= Data for this exercise =
(** A function whose source is [bytes], to be run by an image of its runtime. *)
Record sourced_from (f : Function_) (bytes : string) : Prop := {
  sf_named : f_name f <> "" /\ om_DeletionTimestamp (f_Meta f) = None;
  sf_handler : exists m h, splitHandler (fs_Handler (f_Spec f)) = Ok (m, h);
  sf_type : let ct := fs_FunctionContentType (f_Spec f) in
    (ct = "text" \/ ct = "base64") /\ fs_Function (f_Spec f) = encode ct bytes;
  sf_bytes : bytes <> "" /\ fs_Checksum (f_Spec f) = getSha256 bytes;
  sf_plain : spec_image f = "" }.

(** A controller, with the informer's store in [s], that can serve [f]: it has
    the runtime, with a file name for the module and one for the dependencies,
    and no template or build step; secrets of the runtime's images do not clash
    with volumes of the function. *)
Record controller_ready (c : FunctionController) (s : mem) (p : positive) (key fname : string)
    (f : Function_) : Prop := {
  cr_cached : m_heap s !! p = Some f;
  cr_key : MetaNamespaceKeyFunc (f_Meta f) = Ok key /\ SplitMetaNamespaceKey key = Ok (f_namespace f, f_name f);
  cr_uid : om_UID (f_Meta f) <> "";
  cr_config : mget (config_Data c) "deployment" = None /\ mstr (config_Data c) "enable-build-step" <> "true";
  cr_runtime : exists lr' rv rv', findRuntimeVersion (m_lr s) (fs_Runtime (f_Spec f)) = Ok rv /\
    reread (m_lr s) lr' /\ findRuntimeVersion lr' (fs_Runtime (f_Spec f)) = Ok rv' /\
    compatible (image_secrets rv') (base_volumes f);
  cr_file : getFileName (fs_Handler (f_Spec f)) (fs_FunctionContentType (f_Spec f)) (fs_Runtime (f_Spec f)) (m_lr s)
      = Ok fname /\ plain fname;
  cr_deps : forall info, GetRuntimeInfo (m_lr s) (fs_Runtime (f_Spec f)) = Ok info ->
    ri_DepName info <> "" -> plain (ri_DepName info) /\ ri_DepName info <> fname }.

(** The names of the function's objects are free or the controller's own, its
    autoscaler can be put there or taken away, and again. *)
Definition clear (c : FunctionController) (f : Function_) w : Prop :=
  available H' f w /\ scalable H' c f w /\ steady f.

Lemma encode_nonempty ct bytes : ct = "text" \/ ct = "base64" -> bytes <> "" -> encode ct bytes <> "".
Proof.
  intros Hct Hb E. destruct Hct as [-> | ->]; [exact (Hb E)|]. apply Hb.
  change (encode "base64" bytes) with (base64_EncodeToString bytes) in E.
  pose proof (base64_roundtrip bytes) as Hr. rewrite E in Hr.
  change (base64_Decode "") with (Some "") in Hr. congruence.
Qed.

Lemma ready_servable c s p key fname f bytes w :
  controller_ready c s p key fname f -> sourced_from f bytes -> clear c f w ->
  fresh_image f /\ exists data, servable H' c p f data s w.
Proof.
  intros [Hp Hk Hu Hc (lr' & rv & rv' & Hrv & Hre & Hrv' & Hcomp) [Hfile Hplain] _]
    [[Hn Hd] (m & h & Hh) [Hct Hsrc] [Hb Hsum] Hi] (Hav & Hscale & _).
  split.
  - split_and!; [|rewrite Hsrc; by apply encode_nonempty|done]. intros E. rewrite E in Hh. by vm_compute in Hh.
  - destruct (configMapData_total f (m_lr s) fname Hfile) as [data Hdata]. exists data. split; [done..| |done|done].
    split; [done|]. split; [eauto|]. right. exists lr'. split; [eauto| |rewrite Hsum; right; by eexists|eauto|done|eauto].
    by destruct Hct as [-> | ->].
Qed.

(** The source of a function that is processed reaches its pods, and the names
    are the controller's own afterwards. *)
Lemma processItem_pod_gets c key p f s w bytes fname
    (Hidx : H' (IndexerGetByKey key) w = (Ok (Some p), w))
    (Hst : stored w KFunction (f_namespace f) (f_name f) = Some f)
    (Hready : controller_ready c s p key fname f) (Hsrc : sourced_from f bytes) (Hclear : clear c f w) :
  exists w' s', run H' (processItem c key) s w = (Done tt, s', w') /\ pod_gets H' f fname bytes w' /\
    held_names H' f w' /\ (Patching H' -> clear c f w') /\
    exists f', stored w' KFunction (f_namespace f) (f_name f) = Some f' /\ f_Spec f' = f_Spec f /\
      FunctionObjHasFinalizer f' functionFinalizer = true.
Proof.
  destruct (ready_servable c s p key fname f bytes w Hready Hsrc Hclear) as [Himg [data Hsv]].
  destruct Hready as [_ [_ Hkey] _ _ (lr' & _ & _ & _ & Hre & _) [Hname Hplain] Hdeps].
  destruct Hsrc as [_ _ [Hct Hfn] [_ Hsum] _].
  destruct (plan_exists (fs_Function (f_Spec f)) bytes (fs_FunctionContentType (f_Spec f)) fname (fs_Handler (f_Spec f))
    (fs_Runtime (f_Spec f)) (m_lr s) Hct Hname) as [plan Hplan].
  assert (plan_of (m_lr s) f = Some plan) as Hpo.
  { unfold plan_of. cbv zeta. by rewrite Hname, Hsum. }
  destruct (processItem_provides_with H' _ c key _ _ p f data s w Hkey Hidx Hst
    (always_equipped c f (m_lr s) plan Himg Hpo) Hsv)
    as (w' & s' & E & Hff & (d & d' & Hd & He & Ha) & Hheld & Hscaled & Hst').
  exists w', s'. split; [done|]. split; [|split; [done|split; [|done]]].
  - destruct Hff as [(cm & Hcm & Hdata) _ (d2 & Hd2 & _ & _ & Hserves)]. rewrite Hd in Hd2. simplify_eq.
    exists cm, data, d2, plan. split_and!; [done|done|done|by eapply equipped_realised|done|].
    intros web unzip untar fs Hshow.
    destruct (source_arrives web unzip untar f (fs_FunctionContentType (f_Spec f)) bytes (m_lr s) data fname fs)
      as (plan' & fs' & Hp' & Hx & Hb & _); [done..|apply Himg|done|done|apply Hsv|done|done|].
    rewrite Hsum in Hp'. rewrite Hplan in Hp'. simplify_eq. by exists fs'.
  - intros HP. split; [by apply held_names_available|]. destruct Hclear as (_ & Hscale & Hsteady).
    split; [by eapply scaled_steady|done].
Qed.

= Exercise description =
Give back the material above exactly as it was given.

= Task solution =
(** A function whose source is [bytes], to be run by an image of its runtime. *)
Record sourced_from (f : Function_) (bytes : string) : Prop := {
  sf_named : f_name f <> "" /\ om_DeletionTimestamp (f_Meta f) = None;
  sf_handler : exists m h, splitHandler (fs_Handler (f_Spec f)) = Ok (m, h);
  sf_type : let ct := fs_FunctionContentType (f_Spec f) in
    (ct = "text" \/ ct = "base64") /\ fs_Function (f_Spec f) = encode ct bytes;
  sf_bytes : bytes <> "" /\ fs_Checksum (f_Spec f) = getSha256 bytes;
  sf_plain : spec_image f = "" }.

(** A controller, with the informer's store in [s], that can serve [f]: it has
    the runtime, with a file name for the module and one for the dependencies,
    and no template or build step; secrets of the runtime's images do not clash
    with volumes of the function. *)
Record controller_ready (c : FunctionController) (s : mem) (p : positive) (key fname : string)
    (f : Function_) : Prop := {
  cr_cached : m_heap s !! p = Some f;
  cr_key : MetaNamespaceKeyFunc (f_Meta f) = Ok key /\ SplitMetaNamespaceKey key = Ok (f_namespace f, f_name f);
  cr_uid : om_UID (f_Meta f) <> "";
  cr_config : mget (config_Data c) "deployment" = None /\ mstr (config_Data c) "enable-build-step" <> "true";
  cr_runtime : exists lr' rv rv', findRuntimeVersion (m_lr s) (fs_Runtime (f_Spec f)) = Ok rv /\
    reread (m_lr s) lr' /\ findRuntimeVersion lr' (fs_Runtime (f_Spec f)) = Ok rv' /\
    compatible (image_secrets rv') (base_volumes f);
  cr_file : getFileName (fs_Handler (f_Spec f)) (fs_FunctionContentType (f_Spec f)) (fs_Runtime (f_Spec f)) (m_lr s)
      = Ok fname /\ plain fname;
  cr_deps : forall info, GetRuntimeInfo (m_lr s) (fs_Runtime (f_Spec f)) = Ok info ->
    ri_DepName info <> "" -> plain (ri_DepName info) /\ ri_DepName info <> fname }.

(** The names of the function's objects are free or the controller's own, its
    autoscaler can be put there or taken away, and again. *)
Definition clear (c : FunctionController) (f : Function_) w : Prop :=
  available H' f w /\ scalable H' c f w /\ steady f.

Lemma encode_nonempty ct bytes : ct = "text" \/ ct = "base64" -> bytes <> "" -> encode ct bytes <> "".
Proof.
  intros Hct Hb E. destruct Hct as [-> | ->]; [exact (Hb E)|]. apply Hb.
  change (encode "base64" bytes) with (base64_EncodeToString bytes) in E.
  pose proof (base64_roundtrip bytes) as Hr. rewrite E in Hr.
  change (base64_Decode "") with (Some "") in Hr. congruence.
Qed.

Lemma ready_servable c s p key fname f bytes w :
  controller_ready c s p key fname f -> sourced_from f bytes -> clear c f w ->
  fresh_image f /\ exists data, servable H' c p f data s w.
Proof.
  intros [Hp Hk Hu Hc (lr' & rv & rv' & Hrv & Hre & Hrv' & Hcomp) [Hfile Hplain] _]
    [[Hn Hd] (m & h & Hh) [Hct Hsrc] [Hb Hsum] Hi] (Hav & Hscale & _).
  split.
  - split_and!; [|rewrite Hsrc; by apply encode_nonempty|done]. intros E. rewrite E in Hh. by vm_compute in Hh.
  - destruct (configMapData_total f (m_lr s) fname Hfile) as [data Hdata]. exists data. split; [done..| |done|done].
    split; [done|]. split; [eauto|]. right. exists lr'. split; [eauto| |rewrite Hsum; right; by eexists|eauto|done|eauto].
    by destruct Hct as [-> | ->].
Qed.

(** The source of a function that is processed reaches its pods, and the names
    are the controller's own afterwards. *)
Lemma processItem_pod_gets c key p f s w bytes fname
    (Hidx : H' (IndexerGetByKey key) w = (Ok (Some p), w))
    (Hst : stored w KFunction (f_namespace f) (f_name f) = Some f)
    (Hready : controller_ready c s p key fname f) (Hsrc : sourced_from f bytes) (Hclear : clear c f w) :
  exists w' s', run H' (processItem c key) s w = (Done tt, s', w') /\ pod_gets H' f fname bytes w' /\
    held_names H' f w' /\ (Patching H' -> clear c f w') /\
    exists f', stored w' KFunction (f_namespace f) (f_name f) = Some f' /\ f_Spec f' = f_Spec f /\
      FunctionObjHasFinalizer f' functionFinalizer = true.
Proof.
  destruct (ready_servable c s p key fname f bytes w Hready Hsrc Hclear) as [Himg [data Hsv]].
  destruct Hready as [_ [_ Hkey] _ _ (lr' & _ & _ & _ & Hre & _) [Hname Hplain] Hdeps].
  destruct Hsrc as [_ _ [Hct Hfn] [_ Hsum] _].
  destruct (plan_exists (fs_Function (f_Spec f)) bytes (fs_FunctionContentType (f_Spec f)) fname (fs_Handler (f_Spec f))
    (fs_Runtime (f_Spec f)) (m_lr s) Hct Hname) as [plan Hplan].
  assert (plan_of (m_lr s) f = Some plan) as Hpo.
  { unfold plan_of. cbv zeta. by rewrite Hname, Hsum. }
  destruct (processItem_provides_with H' _ c key _ _ p f data s w Hkey Hidx Hst
    (always_equipped c f (m_lr s) plan Himg Hpo) Hsv)
    as (w' & s' & E & Hff & (d & d' & Hd & He & Ha) & Hheld & Hscaled & Hst').
  exists w', s'. split; [done|]. split; [|split; [done|split; [|done]]].
  - destruct Hff as [(cm & Hcm & Hdata) _ (d2 & Hd2 & _ & _ & Hserves)]. rewrite Hd in Hd2. simplify_eq.
    exists cm, data, d2, plan. split_and!; [done|done|done|by eapply equipped_realised|done|].
    intros web unzip untar fs Hshow.
    destruct (source_arrives web unzip untar f (fs_FunctionContentType (f_Spec f)) bytes (m_lr s) data fname fs)
      as (plan' & fs' & Hp' & Hx & Hb & _); [done..|apply Himg|done|done|apply Hsv|done|done|].
    rewrite Hsum in Hp'. rewrite Hplan in Hp'. simplify_eq. by exists fs'.
  - intros HP. split; [by apply held_names_available|]. destruct Hclear as (_ & Hscale & Hsteady).
    split; [by eapply scaled_steady|done].
Qed.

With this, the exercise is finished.